It's complex. I've known two people who have seriously messed up their lives as a result of excessive gaming and one who came close (but pulled back at the last minute). I've known a lot more people who fouled up their lives for other reasons.
The two I knew who seriously messed up their lives were friends from my university days who managed to get so heavily into the QuakeWorld/Quake 3 online scene that they failed their exams at the end of their second year and were thrown out (my university didn't "do" second chances). One of them went into the workplace without a degree (and is doing more or less ok now, almost 15 years later, though probably not in the field he wanted to be in) while the other enrolled at another university and came damned close to flunking out a second time (but scraped graduation and is now a teacher, so draw your own conclusions).

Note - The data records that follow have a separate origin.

Lemma unit_conversions_witness :
  Stall.toAmplitude 1024 = fdiv (of_int 1024) (of_int 4095)
  /\ (Qabs (F2Q (Stall.toAmplitude 1024) - (1024 # 4095)) <= 1 # 33554432)%Q
  /\ fle (Stall.toAmplitude 1024) (Stall.toAmplitude 3072) = true
  /\ fle (of_int 0) (Stall.toAmplitude 1024) = true
  /\ fle (Stall.toAmplitude 1024) (of_int 1) = true
  /\ Stall.current_velocity 1024 = fmul (Stall.toAmplitude 1024) (of_int 300)
  /\ Stall.current_AoA 1024
     = fmul (fsub (Stall.toAmplitude 1024) (literal 5 10)) (of_int 60)
  /\ fle (of_int (-30)) (Stall.current_AoA 1024) = true
  /\ fle (Stall.current_AoA 1024) (of_int 30) = true
  /\ (Qabs (F2Q (Stall.current_AoA 1024) - ((1024 # 4095) - (1 # 2)) * 60)
      <= 1 # 500000)%Q
  /\ Stall.current_AoA 0 = of_int (-30)
  /\ Stall.current_AoA 4095 = of_int 30.
Proof. apply (unit_conversions 1024 3072); lia. Defined.
(** * FHIR validation client: a shallow embedding of [src/validate.py] and
      [src/environment.py], and the properties of the validation pipeline.

    The Python code is embedded as it is written: JSON documents are a tree
    of Python values, exceptions are values of a result type that are caught
    by [isinstance] tests in the order of the source's [except] clauses, the
    locals of [validate_fhir_resource] that outlive an exception live in an
    explicit frame, and the calls made to the HTTP library are logged. *)

From Stdlib Require Import String Ascii List ZArith Bool Lia.
From Stdlib Require Import DecimalString.
From Corelib Require Import PrimFloat.
Import ListNotations.
Local Open Scope string_scope.
Local Open Scope Z_scope.

Set Implicit Arguments.

(* ===================================================================== *)
(** ** Python values *)
(* ===================================================================== *)

(** What [json.loads] and [response.json()] return. [JNull] is Python's
    [None]. A dict keeps its keys in insertion order (iterating a dict walks
    them in that order), hence the association list. *)
#[warnings="-register-all"] Inductive json : Type :=
| JNull
| JBool (b : bool)
| JInt (n : Z)
| JFloat (f : float)
| JStr (s : string)
| JList (items : list json)
| JDict (entries : list (string * json)).

Definition dict := list (string * json).

(** [d.get(key, default)] and [d.get(key)]. *)
Fixpoint dict_get (d : dict) (key : string) (default : json) : json :=
  match d with
  | [] => default
  | (k, v) :: rest => if String.eqb k key then v else dict_get rest key default
  end.

(** [key in d]. *)
Fixpoint dict_contains (d : dict) (key : string) : bool :=
  match d with
  | [] => false
  | (k, _) :: rest => String.eqb k key || dict_contains rest key
  end.

(** Truth value of a Python object, as tested by [if x:] and [not x]. *)
Definition truthy (v : json) : bool :=
  match v with
  | JNull => false
  | JBool b => b
  | JInt n => negb (n =? 0)
  | JFloat f => negb (PrimFloat.eqb f PrimFloat.zero)
  | JStr s => negb (String.eqb s "")
  | JList l => match l with [] => false | _ => true end
  | JDict d => match d with [] => false | _ => true end
  end.

(** [v == 'literal']: only a string equals a string literal. *)
Definition eq_str (v : json) (lit : string) : bool :=
  match v with
  | JStr s => String.eqb s lit
  | _ => false
  end.

Definition isinstance_dict (v : json) : bool :=
  match v with JDict _ => true | _ => false end.

Definition isinstance_str (v : json) : bool :=
  match v with JStr _ => true | _ => false end.

Definition type_name (v : json) : string :=
  match v with
  | JNull => "NoneType"
  | JBool _ => "bool"
  | JInt _ => "int"
  | JFloat _ => "float"
  | JStr _ => "str"
  | JList _ => "list"
  | JDict _ => "dict"
  end.

(** Decimal rendering of an integer, [str(n)]. *)
Definition str_of_int (n : Z) : string :=
  NilZero.string_of_int (Z.to_int n).

(* ===================================================================== *)
(** ** Exceptions *)
(* ===================================================================== *)

(** The exception classes the pipeline can meet, all below [Exception]:
    the builtins, [json.JSONDecodeError], the hierarchy of
    [requests.exceptions] and [dataclasses.FrozenInstanceError].
    [OtherException] stands for any further subclass of [Exception]. What
    the interpreter delivers from outside the program ([KeyboardInterrupt],
    [SystemExit]) is not the failure of an operation and is not modelled. *)
Inductive exn_class : Type :=
| PyException
| ValueError
| TypeError
| AttributeError
| RecursionError
| JSONDecodeError
| RequestException
| Timeout
| ConnectionError
| ConnectTimeout
| ReadTimeout
| InvalidJSONError
| RequestsJSONDecodeError
| FrozenInstanceError
| OtherException.

Definition exn_class_eqb (a b : exn_class) : bool :=
  match a, b with
  | PyException, PyException | ValueError, ValueError | TypeError, TypeError
  | AttributeError, AttributeError | RecursionError, RecursionError
  | JSONDecodeError, JSONDecodeError | RequestException, RequestException
  | Timeout, Timeout | ConnectionError, ConnectionError
  | ConnectTimeout, ConnectTimeout | ReadTimeout, ReadTimeout
  | InvalidJSONError, InvalidJSONError
  | RequestsJSONDecodeError, RequestsJSONDecodeError
  | FrozenInstanceError, FrozenInstanceError
  | OtherException, OtherException => true
  | _, _ => false
  end.

(** The classes an exception class derives from, itself included. In
    [requests], [ConnectTimeout] derives from both [ConnectionError] and
    [Timeout], and its [JSONDecodeError] from both [InvalidJSONError] and
    [json.JSONDecodeError]. *)
Definition bases (c : exn_class) : list exn_class :=
  match c with
  | PyException => [PyException]
  | ValueError => [ValueError; PyException]
  | TypeError => [TypeError; PyException]
  | AttributeError => [AttributeError; PyException]
  | RecursionError => [RecursionError; PyException]
  | JSONDecodeError => [JSONDecodeError; ValueError; PyException]
  | RequestException => [RequestException; PyException]
  | Timeout => [Timeout; RequestException; PyException]
  | ConnectionError => [ConnectionError; RequestException; PyException]
  | ConnectTimeout =>
      [ConnectTimeout; ConnectionError; Timeout; RequestException; PyException]
  | ReadTimeout => [ReadTimeout; Timeout; RequestException; PyException]
  | InvalidJSONError => [InvalidJSONError; RequestException; PyException]
  | RequestsJSONDecodeError =>
      [RequestsJSONDecodeError; InvalidJSONError; JSONDecodeError;
       RequestException; ValueError; PyException]
  | FrozenInstanceError => [FrozenInstanceError; AttributeError; PyException]
  | OtherException => [OtherException; PyException]
  end.

(** A raised exception: its class and [str(e)]. *)
Record exn : Type := mkExn { exn_cls : exn_class; exn_str : string }.

Definition isinstance (e : exn) (c : exn_class) : bool :=
  existsb (exn_class_eqb c) (bases (exn_cls e)).

(** The outcome of an expression that may raise. *)
Inductive result (A : Type) : Type :=
| Return (a : A)
| Raise (e : exn).
Arguments Return {A} a.
Arguments Raise {A} e.
(** * pytrack: the TRK track writer

    A shallow embedding of [src/pytrack/track.py] (class [Track], method
    [write_trk]) and of [generate_straight] from [src/pytrack/main.py],
    together with the properties of the TRK file layout.

    Python values are modelled as follows.
    - [int]   : [Z].
    - [float] : [spec_float] of the Standard Library, read as IEEE-754
                binary64.  NaN payloads are not represented.
    - [str]   : the list of its code points, each a [Z] in [0, 0x10FFFF].
                Lone surrogates are legal members of a [str].
    - [bytes], [bytearray] : [list byte].
    - exceptions : the type [exn]; a computation that can raise returns a
                [result].
    - the file system : a finite map from a file to its content.  A file
                is identified by the path that names it once the operating
                system has resolved it; [write_trk] is the method on a
                destination that is resolved and opens, [write_trk_io] is
                the method in an operating system environment [os], which
                decides what file a path names, whether [open] raises,
                and whether the bytes written to the open file are taken
                or a write, a flush or the close fails. *)

From Stdlib Require Import ZArith List Strings.Byte Strings.String Strings.Ascii.
From Stdlib Require Import Floats.SpecFloat.
From stdpp Require Import gmap list strings.

Local Open Scope Z_scope.

(** ** Exceptions and results *)

Inductive exn : Type :=
| ValueError (msg : string)
| UnicodeEncodeError
| OverflowError
| StructError
| OSError (kind : string).

Inductive result (A : Type) : Type :=
| Ok (a : A)
| Raise (e : exn).
Arguments Ok {A} a.
Arguments Raise {A} e.

Definition is_ok {A} (r : result A) : bool :=
  match r with Ok _ => true | Raise _ => false end.

Definition rbind {A B} (r : result A) (k : A -> result B) : result B :=
  match r with Ok a => k a | Raise e => Raise e end.

(** ** Bytes and integers *)

Definition byte_of_Z (z : Z) : byte :=
  match Byte.of_N (Z.to_N (z mod 256)) with
  | Some b => b
  | None => x00
  end.

Definition Z_of_byte (b : byte) : Z := Z.of_N (Byte.to_N b).

(** [len(x)] as a Python int. *)
Definition len {A} (l : list A) : Z := Z.of_nat (length l).

(** The [k] low-order base-256 digits of [n], least significant first. *)
Fixpoint le_bytes (k : nat) (n : Z) : list byte :=
  match k with
  | O => []
  | S k' => byte_of_Z (n mod 256) :: le_bytes k' (n / 256)
  end.

(** [n.to_bytes(k, byteorder='little', signed=False)]: raises
    [OverflowError] on a negative [n] and on an [n] that does not fit. *)
Definition to_bytes_little (n : Z) (k : nat) : result (list byte) :=
  if n <? 0 then Raise OverflowError
  else if 256 ^ Z.of_nat k <=? n then Raise OverflowError
  else Ok (le_bytes k n).

(** [int.from_bytes(b, byteorder='little')], the reader's side of
    [to_bytes_little]; used to state what a field decodes to. *)
Fixpoint from_bytes_little (b : list byte) : Z :=
  match b with
  | [] => 0
  | x :: b' => Z_of_byte x + 256 * from_bytes_little b'
  end.

(** ** Slices *)

(** Python's adjustment of a slice bound to a sequence of length [n]:
    a negative bound counts from the end, and the result is clamped to
    [0, n]. *)
Definition adjust_index (n : nat) (i : Z) : nat :=
  let i' := if i <? 0 then i + Z.of_nat n else i in
  Z.to_nat (Z.max 0 (Z.min (Z.of_nat n) i')).

(** [a[:j]] *)
Definition slice_to {A} (a : list A) (j : Z) : list A :=
  take (adjust_index (length a) j) a.

(** [a[i:j]] *)
Definition slice {A} (a : list A) (i j : Z) : list A :=
  let lo := adjust_index (length a) i in
  let hi := adjust_index (length a) j in
  drop lo (take hi a).

(** [a[i:j] = v] on a bytearray: the slice is replaced by [v], whatever
    the length of [v]. *)
Definition slice_assign {A} (a : list A) (i j : Z) (v : list A) : list A :=
  let lo := adjust_index (length a) i in
  let hi := Nat.max lo (adjust_index (length a) j) in
  take lo a ++ v ++ drop hi a.

(** [bytearray(n)] *)
Definition bytearray (n : nat) : list byte := replicate n x00.

(** ** Strings and UTF-8 *)

(** A [str] literal with ASCII characters only. *)
Definition str_lit (s : string) : list Z :=
  map (fun a => Z.of_N (N_of_ascii a)) (list_ascii_of_string s).

Definition is_surrogate (c : Z) : bool := (0xD800 <=? c) && (c <=? 0xDFFF).

Definition valid_code_point (c : Z) : Prop := 0 <= c < 0x110000.

(** A well-formed [str]: every element is a code point. *)
Definition wf_str (s : list Z) : Prop := Forall valid_code_point s.

(** The UTF-8 encoding of one code point.  A surrogate has none: this is
    where [str.encode('utf-8')] raises [UnicodeEncodeError].  Numbers
    outside the code point range are not members of any [str]; they are
    rejected as well. *)
Definition utf8_char (c : Z) : result (list byte) :=
  if c <? 0 then Raise UnicodeEncodeError
  else if c <? 0x80 then Ok [byte_of_Z c]
  else if c <? 0x800 then
    Ok [byte_of_Z (Z.lor 0xC0 (Z.shiftr c 6));
        byte_of_Z (Z.lor 0x80 (Z.land c 0x3F))]
  else if c <? 0x10000 then
    if is_surrogate c then Raise UnicodeEncodeError
    else
      Ok [byte_of_Z (Z.lor 0xE0 (Z.shiftr c 12));
          byte_of_Z (Z.lor 0x80 (Z.land (Z.shiftr c 6) 0x3F));
          byte_of_Z (Z.lor 0x80 (Z.land c 0x3F))]
  else if c <? 0x110000 then
    Ok [byte_of_Z (Z.lor 0xF0 (Z.shiftr c 18));
        byte_of_Z (Z.lor 0x80 (Z.land (Z.shiftr c 12) 0x3F));
        byte_of_Z (Z.lor 0x80 (Z.land (Z.shiftr c 6) 0x3F));
        byte_of_Z (Z.lor 0x80 (Z.land c 0x3F))]
  else Raise UnicodeEncodeError.

(** [s.encode('utf-8')] *)
Fixpoint encode_utf8 (s : list Z) : result (list byte) :=
  match s with
  | [] => Ok []
  | c :: s' =>
      rbind (utf8_char c) (fun b =>
      rbind (encode_utf8 s') (fun bs => Ok (b ++ bs)))
  end.

(** ** Numbers: Python [int] and [float] *)

Inductive pynum : Type :=
| PyInt (n : Z)
| PyFloat (x : spec_float).

Definition is_inf (x : spec_float) : bool :=
  match x with S754_infinity _ => true | _ => false end.

(** [float(n)] for an int [n]: the nearest binary64 value, ties to even. *)
Definition float_of_int (n : Z) : spec_float :=
  binary_normalize 53 1024 n 0 false.

(** The C conversion [(float)x] from binary64 to binary32: round to
    nearest, ties to even; a magnitude beyond the binary32 range becomes an
    infinity. *)
Definition float32_of_float (x : spec_float) : spec_float :=
  match x with
  | S754_finite s m e => binary_round 24 128 s m e
  | _ => x
  end.

Definition sign_bit (s : bool) : Z := if s then 0x80000000 else 0.
(** * Web Feature Services notebook: feature retrieval and axis normalization

    A shallow embedding of the code cell of
    [notebooks/web_feature_services.ipynb] that defines [get_wfs_feature],
    loads the response with [gpd.read_file] and flips the axes of every
    geometry of the resulting GeoDataFrame:

<<
    def get_wfs_feature(base_resource_url):
        wfs = WebFeatureService(base_resource_url, version="2.0.0")
        wfs_contents = wfs.contents
        wfs_layer = list(wfs_contents)[0]
        feature = wfs.getfeature(
            typename=[wfs_layer],
            outputFormat="GeoJson",
        )
        return feature

    feature = get_wfs_feature(base_resource_url)
    gdf = gpd.read_file(feature)
    gdf["geometry"] = gdf["geometry"].map(
        lambda polygon: shapely.ops.transform(lambda x, y: (y, x), polygon))
>>

    The remote server is a parameter of the development.  OWSLib, shapely,
    pandas and geopandas are external collaborators: the parts of them the
    cell calls are modelled by the definitions below, each with the library
    behaviour it stands for. *)

From Stdlib Require Import List String ZArith Bool PrimFloat.
Import ListNotations.
Open Scope string_scope.

Set Implicit Arguments.
Set Warnings "-inexact-float".

(* ================================================================== *)
(** ** Python exceptions and fallible computations *)

(** The built-in exceptions the cell can raise by itself, and the errors the
    collaborators raise (transport failure, a service exception report, an
    unreadable payload). *)
Inductive exn : Type :=
| NameError (name : string)        (* unbound variable *)
| IndexError                       (* list index out of range *)
| KeyError (key : string)          (* missing column *)
| TypeError                        (* wrong number of arguments *)
| AttributeError                   (* attribute of None or of a scalar *)
| ValueError
| ConnectionError (msg : string)   (* requests: transport failure *)
| ServiceException (msg : string)  (* owslib: the server's exception report *)
| DataSourceError (msg : string).  (* pyogrio/fiona: unreadable payload *)

Inductive result (A : Type) : Type :=
| OK (a : A)
| Raise (e : exn).

Arguments OK {A} a.
Arguments Raise {A} e.

Module Res.

Definition bind {A B} (r : result A) (k : A -> result B) : result B :=
  match r with
  | OK a => k a
  | Raise e => Raise e
  end.

Definition fmap {A B} (f : A -> B) (r : result A) : result B :=
  bind r (fun a => OK (f a)).

(** [[f(x) for x in xs]]: the first exception raised ends the comprehension. *)
Fixpoint traverse {A B} (f : A -> result B) (xs : list A) : result (list B) :=
  match xs with
  | [] => OK []
  | x :: rest =>
      bind (f x) (fun y => bind (traverse f rest) (fun ys => OK (y :: ys)))
  end.

End Res.

Declare Scope res_scope.
Delimit Scope res_scope with res.
Notation "'try' x <- r ; k" := (Res.bind r (fun x => k))
  (at level 10, x name, r at level 100, k at level 200) : res_scope.

(* ================================================================== *)
(** ** Geometries (shapely) *)

(** A coordinate component is a Python float.  No arithmetic is ever done on
    one: components are only moved around. *)
Definition coord : Type := float.

(** One position of a coordinate sequence: the tuple [(x, y)] of a planar
    geometry, [(x, y, z)] of a geometry with elevation. *)
Definition position : Type := list coord.

(** [geom.geom_type], grouped the way [shapely.ops.transform] dispatches on
    it. *)
Inductive line_type : Type := Point | LineString | LinearRing.

Inductive multi_type : Type :=
| MultiPoint | MultiLineString | MultiPolygon | GeometryCollection.

#[warnings="-register-all"]
Inductive geometry : Type :=
| Line (t : line_type) (coords : list position)
| Polygon (exterior : list position) (interiors : list (list position))
| Multi (t : multi_type) (geoms : list geometry).

(** Induction over geometries that reaches the parts of a multi-part
    geometry. *)
Section GeometryInd.

Variable P : geometry -> Prop.
Hypothesis HLine : forall t coords, P (Line t coords).
Hypothesis HPolygon : forall exterior interiors, P (Polygon exterior interiors).
Hypothesis HMulti : forall t geoms, Forall P geoms -> P (Multi t geoms).

Fixpoint geometry_ind' (g : geometry) : P g :=
  match g with
  | Line t coords => HLine t coords
  | Polygon exterior interiors => HPolygon exterior interiors
  | Multi t geoms =>
      HMulti t
        ((fix parts (l : list geometry) : Forall P l :=
            match l with
            | [] => Forall_nil P
            | part :: rest => Forall_cons part (geometry_ind' part) (parts rest)
            end) geoms)
  end.

End GeometryInd.

(** [geom.is_empty]: the geometry holds no position at all. *)
Fixpoint is_empty (g : geometry) : bool :=
  match g with
  | Line _ coords => match coords with [] => true | _ => false end
  | Polygon exterior interiors =>
      match exterior with
      | [] => forallb (fun ring => match ring with [] => true | _ => false end)
                      interiors
      | _ => false
      end
  | Multi _ geoms => forallb is_empty geoms
  end.

(** [shapely.ops.transform(func, geom)]: "applies [func] to all coordinates
    of [geom] and returns a new geometry of the same type from the
    transformed coordinates".  [func] receives the components of a position
    as its positional arguments (every tuple of [geom.coords] is unpacked
    into the call) and returns the new position.  An empty geometry is
    returned as it is; a polygon is rebuilt from its transformed shell and
    holes, a multi-part geometry from its transformed parts.  An exception
    of [func] is the exception of the call.  (shapely first calls [func]
    once on the sequences of all first, all second, ... components, and
    position by position when that raises [TypeError]; for a function that
    only rearranges its arguments the positions obtained are the same, and
    a call with the wrong number of arguments raises [TypeError] both
    times.) *)
Fixpoint transform (func : list coord -> result position) (geom : geometry)
  : result geometry :=
  if is_empty geom then OK geom else
  match geom with
  | Line t coords =>
      Res.fmap (Line t) (Res.traverse func coords)
  | Polygon exterior interiors =>
      (try shell <- Res.traverse func exterior;
       try holes <- Res.traverse (Res.traverse func) interiors;
       OK (Polygon shell holes))%res
  | Multi t geoms =>
      Res.fmap (Multi t)
        ((fix parts (l : list geometry) : result (list geometry) :=
            match l with
            | [] => OK []
            | part :: rest =>
                (try part' <- transform func part;
                 try rest' <- parts rest;
                 OK (part' :: rest'))%res
            end) geoms)
  end.

(** [lambda x, y: (y, x)]: a function of exactly two positional arguments.
    Called with any other number of arguments it raises [TypeError]. *)
Definition flip_xy (args : list coord) : result position :=
  match args with
  | [x; y] => OK [y; x]
  | _ => Raise TypeError
  end.

(* ================================================================== *)
(** ** Python dictionaries *)

(** A [dict] with string keys, in insertion order: assigning to a key that
    is present replaces its value where it stands, assigning to a new key
    appends it. *)
Module Dict.

Section Dict.

Variable V : Type.

Definition t : Type := list (string * V).

Definition empty : t := [].

(** [d.get(k)] *)
Fixpoint get (k : string) (d : t) : option V :=
  match d with
  | [] => None
  | (k', v) :: rest => if String.eqb k k' then Some v else get k rest
  end.

(** [d[k] = v] *)
Fixpoint set (k : string) (v : V) (d : t) : t :=
  match d with
  | [] => [(k, v)]
  | (k', v') :: rest =>
      if String.eqb k k' then (k', v) :: rest else (k', v') :: set k v rest
  end.

(** [list(d)] *)
Definition keys (d : t) : list string := List.map fst d.

End Dict.

Arguments empty {V}.

End Dict.

(** [xs[i]] for a non-negative index. *)
Definition list_getitem {A} (xs : list A) (i : nat) : result A :=
  match nth_error xs i with
  | Some x => OK x
  | None => Raise IndexError
  end.

(* ================================================================== *)
(** ** GeoJSON payloads *)

(** The scalar values of a feature's properties and of the attribute
    columns of a table.  [SNull] is a missing value ([None], [NaN]). *)
Inductive scalar : Type :=
| SNull
| SBool (b : bool)
| SInt (z : Z)
| SFloat (f : float)
| SStr (s : string).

The near-miss was more recent. A friend I've known for about a decade got so heavily into an MMO last year that it started to affect his attendance and performance at work. A few of us spotted what was happening and did a bit of an "intervention" (god, I hate that term, but I can't think of a better one). The immediate result was a week long sulk - but after that, he realised the danger he was in and pulled back from the edge.
Thing is, though, I'm not ultimately convinced that "gaming" was a unique factor in either of those cases. In both cases, I think the social obligations that existed around gaming were a bigger factor. The Quake-pair weren't just playing the game; they were heavily involved in the competitive scene and had weekly practice and event schedules imposed on them by their clans. They both knew (one more than the other, perhaps) that they should be playing less, but didn't have the experience or maturity to tell their clan-mates when enough was enough. The MMO-player was, as he later admitted, more or less hating the game, but was so bound into his guild's hierarchy and structure that he felt he couldn't stop playing (or even cut back) for fear of letting other people down. So it wasn't so much video-game addiction as it was a kind of social entrapment.
Thing is, I've also seen people mess up their lives even more spectacularly for non-gaming reasons. In my first "grown up" job, one of my colleagues was into mountaineering. Seriously so. He'd take months of unpaid leave each year to go on expeditions. He'd done a couple of Himalayan 8,000ers as well as a whole load of peaks in Alaska and the Andes. And over time, it destroyed his life. His marriage fell apart, he lost contact with his son and, when redundancies came around at the office, he was the first one out the door; his lengthy absences meant that people had gotten used to doing without him, so he wasn't able to pull the "look indispensable" trick.
Another guy I was at university with ended up not just flunking out of his course but also winding up tens of thousands of GBP in debt. How? Poker. He convinced himself that as an "elite" maths student, he would be able to clean up. Turns out he couldn't. He ended up hopelessly addicted and throwing good money after bad.
I've also seen people wreck their lives through mundane and even unpleasant stuff. One guy I worked with got so drawn into work for the building management committee for the apartment block he lived in that it took over his life to the point he was spending most of the working day on it - and again, he was out the door at the first whiff of redundancies. He always told people that he was only doing it because he felt people were depending on him...
People are remarkably adept at finding ways to wreck their own lives and will use any tool at hand to do so. Games can be one of those tools and there certainly seem to be some people with a high general propensity to addictive behaviour who will be especially prone to gaming addiction. But for those people, I can't escape the view that if it wasn't gaming that brought them down, it would just be something else.
As for gaming and violence, which is the main point of TFA... meh. For me, gaming has always been stress relief and a harmless outlet for violent impulses.
There might be a separate issue around imitative behaviour in certain cases. That friend I mentioned before who ended up a teacher (and who many not, I grant you, be the most objective judge) takes the view that the only games which cause a problem in school are the 2d fighting games (Street Fighter, Mortal Kombat and the like) because of the dumber kids trying to imitate them and hurting themselves or somebody else. But I can imagine that potentially being just as true for, say, martial arts movies. He tells me he has far more problems with "collectible" non-video games (i,e. trading cards and the like), where disputes over theft and ownership are much more likely to escalate into violence.